Public art enlivened streets, the country’s foremost feminists watched over Nelson Mandela Avenue and local artists took Namibian art to the world, amid this year’s striving visual arts calendar.
As OMDis Town Transform Agency debuted large-scale murals and sculptures at Oranjemund, which also hosted the bounty of the Bogenfels Artists’ Retreat, the ENK Institute for Public Art’s Windhoek Mural Project coloured the capital.
Activist in Equal Namibia’s LGBTQI+ rainbow sidewalk newly painted outside The Brewers Market in Windhoek and in Hildegard Titus’ Sister Namibia billboard celebration of feminist activists, this year, public art was as sobering as Ruusa Luvindao’s suicide awareness poster project and as breezy as Veruschka Garises’ ‘Happiness Comes from Within’ mural. Both were part of the National Theatre of Namibia and Goethe-Institut Namibia’s Otjomuise Live Arts Festival.
Soaring beyond borders, artists Imke Rust, Rudolf Seibeb, Desiree !Nanuses, Vitjitua Ndjiharine and Hage Mukwendje each excelled in their respective visual arts scholarships, honours, fellowships and residencies.
Rust was awarded the World Heritage Scholarship and connected Twyfelfontein with the farmhouses of Hälsingland in Sweden, while Seibeb was honoured to consider World Press Freedom Day by the German Newspaper Publishers and Digital Publishers Association. !Nanuses earned the esteemed Chester Dale Fellowship at New York’s Metropolitan Museum of Art.
Ndjiharine and Mukwendje were this year’s Namibian visual artists in residence at Akademie Schloss Solitude, where they mined personal and German colonial archives to construct new narratives pertaining to Namibia and Germany’s shared history. Mukwendje was also a featured artist at the LEAD Innovation Challenge grand finale.

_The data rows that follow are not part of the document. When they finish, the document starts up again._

(** * stringify-structured: a shallow embedding of [src/index.ts]

    The development follows the source file top to bottom:

    - [JsString]: the host string operations the library calls
      ([length], [includes], [trim], [split], [replace], [join], [>]);
    - the data model (values, nodes, contexts, results);
    - the four node kinds [text], [block], [inline], [list] with their
      render methods, written over the [render] callback of the context
      exactly as the source does;
    - the default formatter and the [stringify] driver with its
      [alreadyVisited] set;
    - the properties.

    Strings are Rocq [string]s: a character stands for one UTF-16 code
    unit, restricted to the code units below 256.  Among these the host's
    white space is TAB, LF, VT, FF, CR, SPACE and NBSP, and its line
    terminators are LF and CR.  The render method of [text], which looks
    at white space and line terminators, is embedded a second time over
    strings of arbitrary code units ([Utf16]), and the two embeddings are
    shown to agree on the strings they share.

    The embedding covers the library's own code: the four node kinds and
    the default formatter.  A node of the user's own and the [formatter]
    option run code of the user and are left out. *)

From Stdlib Require Import String Ascii List ZArith Lia Permutation Sorted DecimalString.
From stdpp Require Import gmap strings list fin_maps sorting.

(** String concatenation is written [+:+]; it unfolds on a constructor. *)
#[global] Arguments String.append !s1 s2 : simpl nomatch.

(** ** Host string operations *)

Module JsString.

Definition NUL : ascii := "000"%char.
Definition BS : ascii := "008"%char.
Definition TAB : ascii := "009"%char.
Definition LF : ascii := "010"%char.
Definition VT : ascii := "011"%char.
Definition FF : ascii := "012"%char.
Definition CR : ascii := "013"%char.
Definition SP : ascii := " "%char.
Definition NBSP : ascii := "160"%char.
Definition BACKSLASH : ascii := "\"%char.
Definition QUOTE : ascii := "'"%char.
Definition DOLLAR : ascii := "$"%char.
Definition AMPERSAND : ascii := "&"%char.
Definition BACKTICK : ascii := "`"%char.

(** The one-character string ['\n']. *)
Definition newline : string := String LF "".

(** [s.includes(c)] for a one-character needle. *)
Fixpoint includes (c : ascii) (s : string) : bool :=
  match s with
  | "" => false
  | String d r => Ascii.eqb d c || includes c r
  end.

(** White space as [trim] and the regular expression class [\s] see it. *)
Definition isWhiteSpace (c : ascii) : bool :=
  Ascii.eqb c TAB || Ascii.eqb c LF || Ascii.eqb c VT || Ascii.eqb c FF
  || Ascii.eqb c CR || Ascii.eqb c SP || Ascii.eqb c NBSP.

(** What [^] looks at under the [m] flag. *)
Definition isLineTerminator (c : ascii) : bool :=
  Ascii.eqb c LF || Ascii.eqb c CR.

Fixpoint trimStart (s : string) : string :=
  match s with
  | "" => ""
  | String c r => if isWhiteSpace c then trimStart r else s
  end.

Fixpoint trimEnd (s : string) : string :=
  match s with
  | "" => ""
  | String c r =>
      match trimEnd r with
      | "" => if isWhiteSpace c then "" else String c ""
      | r' => String c r'
      end
  end.

Definition trim (s : string) : string := trimEnd (trimStart s).

(** [' '.repeat(n)], also [new Array(n + 1).join(' ')]. *)
Fixpoint spaces (n : nat) : string :=
  match n with
  | 0 => ""
  | S k => String SP (spaces k)
  end.

(** [ss.join(sep)]. *)
Definition join (sep : string) (ss : list string) : string := String.concat sep ss.

(** [s.slice(n)]. *)
Fixpoint dropChars (n : nat) (s : string) : string :=
  match n, s with
  | 0, _ => s
  | S k, String _ r => dropChars k r
  | S _, "" => ""
  end.

(** [s.slice(0, n)]. *)
Fixpoint takeChars (n : nat) (s : string) : string :=
  match n, s with
  | 0, _ => ""
  | S k, String c r => String c (takeChars k r)
  | S _, "" => ""
  end.

(** [s.split(/\r?\n/g)]: the separator is LF, or CR immediately followed
    by LF; a CR not followed by LF stays in its line.  The result always
    has at least one element. *)
Fixpoint splitLines (s : string) : list string :=
  match s with
  | "" => [""]
  | String c r =>
      if Ascii.eqb c LF then "" :: splitLines r
      else
        match r with
        | String d r' =>
            if Ascii.eqb c CR && Ascii.eqb d LF then "" :: splitLines r'
            else
              match splitLines r with
              | l :: ls => String c l :: ls
              | [] => [String c ""]
              end
        | "" => [String c ""]
        end
  end.

(** [/^\s*$/.test(l)]: no [m] flag, so the whole string is white space. *)
Fixpoint isBlank (l : string) : bool :=
  match l with
  | "" => true
  | String c r => isWhiteSpace c && isBlank r
  end.

(** [l.match(/^ */)[0].length]: the number of leading SPACE characters. *)
Fixpoint indentOfLine (l : string) : nat :=
  match l with
  | String c r => if Ascii.eqb c SP then S (indentOfLine r) else 0
  | "" => 0
  end.

(** [Math.min.apply(Math, ns)]: [None] stands for the [Infinity] that the
    empty argument list yields. *)
Fixpoint mathMin (ns : list nat) : option nat :=
  match ns with
  | [] => None
  | n :: r => match mathMin r with None => Some n | Some m => Some (Nat.min n m) end
  end.

(** Does [s] begin with [k] SPACE characters: the pattern [' '.repeat(k)]
    matched at the front of [s]. *)
Fixpoint startsWithSpaces (k : nat) (s : string) : bool :=
  match k with
  | 0 => true
  | S k' =>
      match s with
      | String c r => Ascii.eqb c SP && startsWithSpaces k' r
      | "" => false
      end
  end.

(** GetSubstitution for a pattern without capture groups: in the
    replacement template [$$] is a dollar sign, [$&] the matched text,
    [$`] the part of the subject before the match and [$'] the part
    after it; any other [$] stands for itself. *)
Fixpoint getSubstitution (matched str : string) (position : nat) (template : string) : string :=
  match template with
  | "" => ""
  | String c t =>
      if Ascii.eqb c DOLLAR then
        match t with
        | String d t' =>
            if Ascii.eqb d DOLLAR then String DOLLAR (getSubstitution matched str position t')
            else if Ascii.eqb d AMPERSAND then matched +:+ getSubstitution matched str position t'
            else if Ascii.eqb d BACKTICK then takeChars position str +:+ getSubstitution matched str position t'
            else if Ascii.eqb d QUOTE then
              dropChars (position + String.length matched) str +:+ getSubstitution matched str position t'
            else String DOLLAR (getSubstitution matched str position t)
        | "" => String DOLLAR ""
        end
      else String c (getSubstitution matched str position t)
  end.

(** The scan of [str.replace(new RegExp('^' + ' '.repeat(k), 'gm'), template)].
    [pos] is the index of the first character of [rest] in [str];
    [lineStart] tells whether [^] holds there (index 0, or just after a
    line terminator); [skip] counts the characters of the last match that
    are still to be consumed.  After an empty match the scan moves on by
    one character. *)
Fixpoint replaceLoop (k : nat) (template str : string) (pos : nat)
    (lineStart : bool) (skip : nat) (rest : string) : string :=
  match rest with
  | "" =>
      if lineStart && Nat.eqb k 0 then getSubstitution "" str pos template else ""
  | String c rest' =>
      match skip with
      | S skip' => replaceLoop k template str (S pos) false skip' rest'
      | 0 =>
          if lineStart && startsWithSpaces k rest then
            getSubstitution (spaces k) str pos template +:+
            match k with
            | 0 => String c (replaceLoop k template str (S pos) (isLineTerminator c) 0 rest')
            | S k' => replaceLoop k template str (S pos) false k' rest'
            end
          else String c (replaceLoop k template str (S pos) (isLineTerminator c) 0 rest')
      end
  end.

Definition replaceIndent (k : nat) (template line : string) : string :=
  replaceLoop k template line 0 true 0 line.

(** [a > b] on strings: lexicographic on code units, a proper prefix
    being smaller. *)
Definition gtb (a b : string) : bool :=
  match String.compare a b with Gt => true | _ => false end.

(** [sum(ns)]. *)
Definition sum (ns : list nat) : nat := fold_left (fun a n => a + n) ns 0.

#[global] Arguments sum : simpl never.

End JsString.

Import JsString.

(** ** Escaping and keys *)

(** The table [escapeSubstitutes], entry for entry. *)
Definition escapeSubstitutes : list (ascii * string) :=
  [ (NUL, "\0"); (BS, "\b"); (FF, "\f"); (LF, "\n"); (CR, "\r");
    (TAB, "\t"); (VT, "\v"); (BACKSLASH, "\\"); (QUOTE, "\t") ].

(** [escapeSubstitutes[c]]; a missing key reads [undefined], which
    [replace] turns into text. *)
Fixpoint lookupSubstitute (table : list (ascii * string)) (c : ascii) : string :=
  match table with
  | [] => "undefined"
  | (k, v) :: r => if Ascii.eqb k c then v else lookupSubstitute r c
  end.

(** The alternation [/\0|\x08|\f|\n|\r|\t|\v|\\|\'/]. *)
Definition matchesEscapePattern (c : ascii) : bool :=
  Ascii.eqb c NUL || Ascii.eqb c BS || Ascii.eqb c FF || Ascii.eqb c LF
  || Ascii.eqb c CR || Ascii.eqb c TAB || Ascii.eqb c VT
  || Ascii.eqb c BACKSLASH || Ascii.eqb c QUOTE.

(** [s.replace(pattern, c => table[c])]: the replacement is a function,
    so its result is inserted as it is. *)
Fixpoint escapeCharsWith (table : list (ascii * string)) (s : string) : string :=
  match s with
  | "" => ""
  | String c r =>
      (if matchesEscapePattern c then lookupSubstitute table c else String c "")
      +:+ escapeCharsWith table r
  end.

Definition stringifyStringLiteral (s : string) : string :=
  "'" +:+ escapeCharsWith escapeSubstitutes s +:+ "'".

(** [/^[a-zA-Z_]+[a-zA-Z0-9_]*$/.test(name)]. *)
Definition isNameStart (c : ascii) : bool :=
  let n := nat_of_ascii c in
  (Nat.leb 65 n && Nat.leb n 90) || (Nat.leb 97 n && Nat.leb n 122) || Nat.eqb n 95.

Definition isNameChar (c : ascii) : bool :=
  let n := nat_of_ascii c in
  isNameStart c || (Nat.leb 48 n && Nat.leb n 57).

Fixpoint allNameChars (s : string) : bool :=
  match s with
  | "" => true
  | String c r => isNameChar c && allNameChars r
  end.

Definition isNameString (name : string) : bool :=
  match name with
  | "" => false
  | String c r => isNameStart c && allNameChars r
  end.

(** ** Data model *)

(** Object identities. *)
Definition addr := positive.

(** Primitive values.  A number or bigint is an integer here, of a size
    the host prints in plain decimal notation. *)
Inductive prim :=
| PUndefined
| PNull
| PBool (b : bool)
| PNumber (n : Z)
| PBigInt (n : Z)
| PString (s : string)
| PSymbol (description : string).

(** The four built-in node kinds, over the type [V] of the values they
    hold.  A node keeps what its constructor closed over: the literal
    fragments and the interpolated values, or the joiner, the items and
    the [sort] option. *)
Inductive node (V : Type) :=
| NText (strings : list string) (interpolations : list V)
| NBlock (strings : list string) (interpolations : list V)
| NInline (strings : list string) (interpolations : list V)
| NList (joiner : string) (items : list V) (sort : bool).

Arguments NText {V} strings interpolations.
Arguments NBlock {V} strings interpolations.
Arguments NInline {V} strings interpolations.
Arguments NList {V} joiner items sort.

(** A value is a primitive, a reference to an object of the heap, or
    [VNode n]: a node object that is referenced from this one place only
    (a node written inline in a template, or one the formatter has just
    made).  Such an object cannot be above itself on a render path, so
    [alreadyVisited.has] is false for it and its [add]/[delete] pair is
    invisible to every other object; the embedding renders it without
    touching the set. *)
#[warnings="-register-all"]
Inductive value :=
| VPrim (p : prim)
| VRef (a : addr)
| VNode (n : node value).

(** Heap objects.  [OPlain] is any object that is not an array, a [Set],
    a [Map], a function or a node; it and [OFunction] carry what
    [Object.entries] lists: the enumerable own string-keyed properties,
    in the host's order. *)
Inductive obj :=
| OArray (items : list value)
| OSet (items : list value)
| OMap (entries : list (value * value))
| OPlain (entries : list (string * value))
| OFunction (entries : list (string * value))
| ONode (n : node value).

(** The heap: the objects, and for each object that is not a node the
    text the host's own [toString] gives for it.  That conversion is code
    of the host (or of the user), taken here as a fixed text per object. *)
Record Heap := {
  objects : gmap addr obj;
  hostToString : addr -> string
}.

(** [wrapWidth] is a number.  It is only ever compared with a string
    length, so a finite width is kept as an integer (its floor; any
    negative integer for minus infinity). *)
Inductive width :=
| Finite (z : Z)
| Infinity
| NaN.

(** [n > w] for a length [n]. *)
Definition exceeds (n : nat) (w : width) : bool :=
  match w with
  | Finite z => (z <? Z.of_nat n)%Z
  | Infinity => false
  | NaN => false
  end.

(** [RenderParams] without its [render] field: the callback is passed
    beside the record, since every built-in node hands it on unchanged. *)
Record RenderParams := {
  wrapWidth : width;
  indent : string;
  indentIncrement : string
}.

Record RenderResult := {
  isMultiline : bool;
  content : string
}.

(** ** Exceptions, fuel and the visited set *)

Inductive error :=
| JsError (message : string)
| JsTypeError (message : string)
| NoSuchObject (a : addr).

(** What a call does: return, throw, or (in the embedding only) still be
    running when the fuel is spent. *)
Inductive outcome (A : Type) :=
| Ok (a : A)
| Throw (e : error)
| OutOfFuel.

Arguments Ok {A} a.
Arguments Throw {A} e.
Arguments OutOfFuel {A}.

Definition bindO {A B} (o : outcome A) (f : A -> outcome B) : outcome B :=
  match o with
  | Ok a => f a
  | Throw e => Throw e
  | OutOfFuel => OutOfFuel
  end.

Here at home, top honours went to Saima Iita, whose formidable fire-burnt metal sculpture titled ‘Women Feelings in the 20th Century’ won this year’s prestigious Bank Windhoek Triennial at the National Art Gallery of Namibia.
Zooming in on the city’s galleries, this year’s picture was a collage of eclectic offerings which kicked off with the sexual and gender-based violence-heavy Unam graduate exhibition, and ended with the consummate ‘The Zambians Are Coming’. The NAGN also hosted a pop-up exhibition by South Africa’s fumage fine artist Azael Langa, a Namibia Heritage Week pop-up fashion exhibition and the sprawling #WhatsYourStory? showcase.
At The Project Room, artists were engaged in a similar reflection in ‘In the Meantime’, the last exhibition after a series of pandemic-mandated stops and starts, following Francois de Necker’s ‘Recollections in Colour’, Jo Rogge’s ‘Normal NOT Normal’, Trianus Nakale’s ‘Speak Out’, Mitchell Gatsi’s ‘Em’Brace’ and the Decolonising Space Group’s ‘Crossing the B1’, which awarded Tia Elago-Oretu Kaumunika the first prize in its Re//Think competition.
At Café Prestige’s revolving gallery wall as curated by EFANO EFANO, a modest collection of utopian illustrations defined Quigo’s solo debut and #LoveIsLove captured the beauty and diversity of queer Namibian love early in June, before featuring prints by the late Bewise Tjonga earlier this month.
This year featured a mix of recurring exhibitions at the Namibia Craft Centre’s ‘Christmas in July’, alongside the quirky offerings of The Red Shelf’s ‘Old Vogue, New Tricks’ and Tamsin Borwa’s ‘My Family Affair’.
Highlights included Ekipa Jewellery and Art celebrating 20 years of business and the launch of the Namibia Craft Shop.
This year the College of the Arts marked its 50th anniversary, while Emmanuel Enkara’s Definition: Art brought the formerly elitist auction to the people, and StArt Art Gallery continued in its wealth of feminist, archiving and illuminating exhibitions and collaborations exemplified by ‘We Know it in Our Bones’ with Sister Namibia.
A year marred by the death of celebrated painter Paul Kiddo in April, the arts calendar drew to a close with a bittersweet remembrance of young Tjonga, and some inspired distillation of the pandemic’s new normal.